(* ===== verification/VirtualClient.v ===== *)
(** [virtualclient/client.h/.cpp], [client_manager.h/.cpp], the list boxes of
    [virtualclientDlg.cpp] and [VirtualConfig.cpp]: the test client, which logs a
    range of accounts in at the login server, follows the answer to a gate and
    keeps its clients in the lists of those on line and off line.

    A [Client *] is a number, 0 is null; objects are never deleted.  What
    [tcp_client] does for a client is its [link]: [connect] starts a connect
    unless one is under way or there is a connection ([TcpClient.reconnect]), and
    its call-backs are the [net_event]s of [Client::update]. *)

From Stdlib Require Import Ascii String.
From S2P Require Import Prelude Text TcpClient Login LoginFlow.
From stdpp Require Import prelude gmap strings list.
#[local] Open Scope Z_scope.

Module VirtualClient.
Import Text.

Inductive client_state : Set :=
| _client_init_ | _client_wait_login_ | _client_conn_login_
| _client_wait_gate_ | _client_connet_gate_ | _client_close_.

Inductive enClientType : Set := offline_client | online_client.

(** [net_info], the fields the client uses; [_port] is 16 bits wide. *)
Record net_info : Type := mk_info { _ip : string; _port : Z }.

Inductive link : Set := Closed | Connecting | Connected.

#[global] Instance client_state_eq_dec : EqDecision client_state.
Proof. solve_decision. Defined.
#[global] Instance enClientType_eq_dec : EqDecision enClientType.
Proof. solve_decision. Defined.
#[global] Instance link_eq_dec : EqDecision link.
Proof. solve_decision. Defined.

Record Client : Type := mk_client {
  m_testIndex : Z;
  m_client_state : client_state;
  m_transid : Z;
  m_info : net_info;
  _acc : string;
  m_ready_connect_gate : bool;
  m_MoveStateEnable : bool;
  sock : link
}.

(** The process: [ClientTest], its objects, and the dialog's two list boxes. *)
Record world : Type := mk_world {
  objects : gmap Z Client;
  m_maxCount : Z;
  m_curCount : Z;
  m_onceCount : Z;
  m_onceTime : Z;
  m_Online : Z;
  m_TransCount : Z;
  m_accountBegin : Z;
  _client_init : bool;
  m_Clients : list Z;
  m_WaitReconnet : list Z;
  m_Reconns : gset Z;
  _offline_clients : gmap string Z;
  _online_clients : gmap string Z;
  t_info : net_info;
  curtime : Z;
  _list_offline : list string;
  _list_online : list string
}.

Inductive client_msg : Type :=
| LoginRequest (name pwd : string)
| LoginGame (user_account : Z).

Inductive effect : Type :=
| Connect (p : Z) (info : net_info)
| CloseSocket (p : Z)
| Send (p : Z) (m : client_msg)
| AddTimer (ms : Z)
| LogOnlines (onlines trans waiting : Z).

Abbreviation V := (M world effect).

Definition construct : world :=
  mk_world ∅ 0 0 0 1000 0 0 1 false [] [] ∅ ∅ ∅ (mk_info "10.1.1.115" 10104) 0 [] [].

(** *** Updates of one field *)

Definition set_objects (w : world) o := mk_world o (m_maxCount w) (m_curCount w) (m_onceCount w) (m_onceTime w)
  (m_Online w) (m_TransCount w) (m_accountBegin w) (_client_init w) (m_Clients w) (m_WaitReconnet w) (m_Reconns w)
  (_offline_clients w) (_online_clients w) (t_info w) (curtime w) (_list_offline w) (_list_online w).
Definition set_counts (w : world) mx cur on tr := mk_world (objects w) mx cur (m_onceCount w) (m_onceTime w)
  on tr (m_accountBegin w) (_client_init w) (m_Clients w) (m_WaitReconnet w) (m_Reconns w)
  (_offline_clients w) (_online_clients w) (t_info w) (curtime w) (_list_offline w) (_list_online w).
Definition set_config (w : world) oc ot i := mk_world (objects w) (m_maxCount w) (m_curCount w) oc ot
  (m_Online w) (m_TransCount w) (m_accountBegin w) (_client_init w) (m_Clients w) (m_WaitReconnet w) (m_Reconns w)
  (_offline_clients w) (_online_clients w) i (curtime w) (_list_offline w) (_list_online w).
Definition set_start (w : world) begin init := mk_world (objects w) (m_maxCount w) (m_curCount w) (m_onceCount w)
  (m_onceTime w) (m_Online w) (m_TransCount w) begin init (m_Clients w) (m_WaitReconnet w) (m_Reconns w)
  (_offline_clients w) (_online_clients w) (t_info w) (curtime w) (_list_offline w) (_list_online w).
Definition set_queues (w : world) cl wt rc := mk_world (objects w) (m_maxCount w) (m_curCount w) (m_onceCount w)
  (m_onceTime w) (m_Online w) (m_TransCount w) (m_accountBegin w) (_client_init w) cl wt rc
  (_offline_clients w) (_online_clients w) (t_info w) (curtime w) (_list_offline w) (_list_online w).
Definition set_lists (w : world) off on loff lon := mk_world (objects w) (m_maxCount w) (m_curCount w) (m_onceCount w)
  (m_onceTime w) (m_Online w) (m_TransCount w) (m_accountBegin w) (_client_init w) (m_Clients w) (m_WaitReconnet w)
  (m_Reconns w) off on (t_info w) (curtime w) loff lon.
Definition set_curtime (w : world) t := mk_world (objects w) (m_maxCount w) (m_curCount w) (m_onceCount w)
  (m_onceTime w) (m_Online w) (m_TransCount w) (m_accountBegin w) (_client_init w) (m_Clients w) (m_WaitReconnet w)
  (m_Reconns w) (_offline_clients w) (_online_clients w) (t_info w) t (_list_offline w) (_list_online w).

Definition client_of (p : Z) : V Client :=
  w <- mget ;; match objects w !! p with Some c => mret' c | None => mub "Client: no object" end.
Definition put_client (p : Z) (c : Client) : V unit := mmodify (fun w => set_objects w (<[p := c]> (objects w))).

Definition with_state (c : Client) s := mk_client (m_testIndex c) s (m_transid c) (m_info c) (_acc c)
  (m_ready_connect_gate c) (m_MoveStateEnable c) (sock c).
Definition with_login (c : Client) t i r := mk_client (m_testIndex c) (m_client_state c) t i (_acc c)
  r (m_MoveStateEnable c) (sock c).
Definition with_sock (c : Client) k := mk_client (m_testIndex c) (m_client_state c) (m_transid c) (m_info c) (_acc c)
  (m_ready_connect_gate c) (m_MoveStateEnable c) k.

(** *** [CvirtualclientDlg] *)

(** Deletes the first string equal to [s]. *)
Fixpoint delete_string (l : list string) (s : string) : list string :=
  match l with
  | [] => []
  | t :: l' => if decide (t = s) then l' else t :: delete_string l' s
  end.

Definition modify_box (l : list string) (s : string) (add : bool) : list string :=
  if add then l ++ [s] else delete_string l s.

Definition ClientListModify (sztemp : string) (en : enClientType) (add : bool) : V unit :=
  mmodify (fun w =>
    match en with
    | offline_client => set_lists w (_offline_clients w) (_online_clients w) (modify_box (_list_offline w) sztemp add) (_list_online w)
    | online_client => set_lists w (_offline_clients w) (_online_clients w) (_list_offline w) (modify_box (_list_online w) sztemp add)
    end).

(** *** [ClientTest]: the tables *)

Definition addToReconn (p : Z) : V unit :=
  mmodify (fun w => set_queues w (m_Clients w) (m_WaitReconnet w ++ [p]) (m_Reconns w)).

Definition removeFromReconn (p : Z) : V unit :=
  mmodify (fun w => set_queues w (m_Clients w) (m_WaitReconnet w) (m_Reconns w ∖ {[ p ]})).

-------

**BRIEF:** Write out the records above again, keeping each one identical to the original.

**SOLUTION:**
(* ===== verification/VirtualClient.v ===== *)
(** [virtualclient/client.h/.cpp], [client_manager.h/.cpp], the list boxes of
    [virtualclientDlg.cpp] and [VirtualConfig.cpp]: the test client, which logs a
    range of accounts in at the login server, follows the answer to a gate and
    keeps its clients in the lists of those on line and off line.

    A [Client *] is a number, 0 is null; objects are never deleted.  What
    [tcp_client] does for a client is its [link]: [connect] starts a connect
    unless one is under way or there is a connection ([TcpClient.reconnect]), and
    its call-backs are the [net_event]s of [Client::update]. *)

From Stdlib Require Import Ascii String.
From S2P Require Import Prelude Text TcpClient Login LoginFlow.
From stdpp Require Import prelude gmap strings list.
#[local] Open Scope Z_scope.

Module VirtualClient.
Import Text.

Inductive client_state : Set :=
| _client_init_ | _client_wait_login_ | _client_conn_login_
| _client_wait_gate_ | _client_connet_gate_ | _client_close_.

Inductive enClientType : Set := offline_client | online_client.

(** [net_info], the fields the client uses; [_port] is 16 bits wide. *)
Record net_info : Type := mk_info { _ip : string; _port : Z }.

Inductive link : Set := Closed | Connecting | Connected.

#[global] Instance client_state_eq_dec : EqDecision client_state.
Proof. solve_decision. Defined.
#[global] Instance enClientType_eq_dec : EqDecision enClientType.
Proof. solve_decision. Defined.
#[global] Instance link_eq_dec : EqDecision link.
Proof. solve_decision. Defined.

Record Client : Type := mk_client {
  m_testIndex : Z;
  m_client_state : client_state;
  m_transid : Z;
  m_info : net_info;
  _acc : string;
  m_ready_connect_gate : bool;
  m_MoveStateEnable : bool;
  sock : link
}.

(** The process: [ClientTest], its objects, and the dialog's two list boxes. *)
Record world : Type := mk_world {
  objects : gmap Z Client;
  m_maxCount : Z;
  m_curCount : Z;
  m_onceCount : Z;
  m_onceTime : Z;
  m_Online : Z;
  m_TransCount : Z;
  m_accountBegin : Z;
  _client_init : bool;
  m_Clients : list Z;
  m_WaitReconnet : list Z;
  m_Reconns : gset Z;
  _offline_clients : gmap string Z;
  _online_clients : gmap string Z;
  t_info : net_info;
  curtime : Z;
  _list_offline : list string;
  _list_online : list string
}.

Inductive client_msg : Type :=
| LoginRequest (name pwd : string)
| LoginGame (user_account : Z).

Inductive effect : Type :=
| Connect (p : Z) (info : net_info)
| CloseSocket (p : Z)
| Send (p : Z) (m : client_msg)
| AddTimer (ms : Z)
| LogOnlines (onlines trans waiting : Z).

Abbreviation V := (M world effect).

Definition construct : world :=
  mk_world ∅ 0 0 0 1000 0 0 1 false [] [] ∅ ∅ ∅ (mk_info "10.1.1.115" 10104) 0 [] [].

(** *** Updates of one field *)

Definition set_objects (w : world) o := mk_world o (m_maxCount w) (m_curCount w) (m_onceCount w) (m_onceTime w)
  (m_Online w) (m_TransCount w) (m_accountBegin w) (_client_init w) (m_Clients w) (m_WaitReconnet w) (m_Reconns w)
  (_offline_clients w) (_online_clients w) (t_info w) (curtime w) (_list_offline w) (_list_online w).
Definition set_counts (w : world) mx cur on tr := mk_world (objects w) mx cur (m_onceCount w) (m_onceTime w)
  on tr (m_accountBegin w) (_client_init w) (m_Clients w) (m_WaitReconnet w) (m_Reconns w)
  (_offline_clients w) (_online_clients w) (t_info w) (curtime w) (_list_offline w) (_list_online w).
Definition set_config (w : world) oc ot i := mk_world (objects w) (m_maxCount w) (m_curCount w) oc ot
  (m_Online w) (m_TransCount w) (m_accountBegin w) (_client_init w) (m_Clients w) (m_WaitReconnet w) (m_Reconns w)
  (_offline_clients w) (_online_clients w) i (curtime w) (_list_offline w) (_list_online w).
Definition set_start (w : world) begin init := mk_world (objects w) (m_maxCount w) (m_curCount w) (m_onceCount w)
  (m_onceTime w) (m_Online w) (m_TransCount w) begin init (m_Clients w) (m_WaitReconnet w) (m_Reconns w)
  (_offline_clients w) (_online_clients w) (t_info w) (curtime w) (_list_offline w) (_list_online w).
Definition set_queues (w : world) cl wt rc := mk_world (objects w) (m_maxCount w) (m_curCount w) (m_onceCount w)
  (m_onceTime w) (m_Online w) (m_TransCount w) (m_accountBegin w) (_client_init w) cl wt rc
  (_offline_clients w) (_online_clients w) (t_info w) (curtime w) (_list_offline w) (_list_online w).
Definition set_lists (w : world) off on loff lon := mk_world (objects w) (m_maxCount w) (m_curCount w) (m_onceCount w)
  (m_onceTime w) (m_Online w) (m_TransCount w) (m_accountBegin w) (_client_init w) (m_Clients w) (m_WaitReconnet w)
  (m_Reconns w) off on (t_info w) (curtime w) loff lon.
Definition set_curtime (w : world) t := mk_world (objects w) (m_maxCount w) (m_curCount w) (m_onceCount w)
  (m_onceTime w) (m_Online w) (m_TransCount w) (m_accountBegin w) (_client_init w) (m_Clients w) (m_WaitReconnet w)
  (m_Reconns w) (_offline_clients w) (_online_clients w) (t_info w) t (_list_offline w) (_list_online w).

Definition client_of (p : Z) : V Client :=
  w <- mget ;; match objects w !! p with Some c => mret' c | None => mub "Client: no object" end.
Definition put_client (p : Z) (c : Client) : V unit := mmodify (fun w => set_objects w (<[p := c]> (objects w))).

Definition with_state (c : Client) s := mk_client (m_testIndex c) s (m_transid c) (m_info c) (_acc c)
  (m_ready_connect_gate c) (m_MoveStateEnable c) (sock c).
Definition with_login (c : Client) t i r := mk_client (m_testIndex c) (m_client_state c) t i (_acc c)
  r (m_MoveStateEnable c) (sock c).
Definition with_sock (c : Client) k := mk_client (m_testIndex c) (m_client_state c) (m_transid c) (m_info c) (_acc c)
  (m_ready_connect_gate c) (m_MoveStateEnable c) k.

(** *** [CvirtualclientDlg] *)

(** Deletes the first string equal to [s]. *)
Fixpoint delete_string (l : list string) (s : string) : list string :=
  match l with
  | [] => []
  | t :: l' => if decide (t = s) then l' else t :: delete_string l' s
  end.

Definition modify_box (l : list string) (s : string) (add : bool) : list string :=
  if add then l ++ [s] else delete_string l s.

Definition ClientListModify (sztemp : string) (en : enClientType) (add : bool) : V unit :=
  mmodify (fun w =>
    match en with
    | offline_client => set_lists w (_offline_clients w) (_online_clients w) (modify_box (_list_offline w) sztemp add) (_list_online w)
    | online_client => set_lists w (_offline_clients w) (_online_clients w) (_list_offline w) (modify_box (_list_online w) sztemp add)
    end).

(** *** [ClientTest]: the tables *)

Definition addToReconn (p : Z) : V unit :=
  mmodify (fun w => set_queues w (m_Clients w) (m_WaitReconnet w ++ [p]) (m_Reconns w)).

Definition removeFromReconn (p : Z) : V unit :=
  mmodify (fun w => set_queues w (m_Clients w) (m_WaitReconnet w) (m_Reconns w ∖ {[ p ]})).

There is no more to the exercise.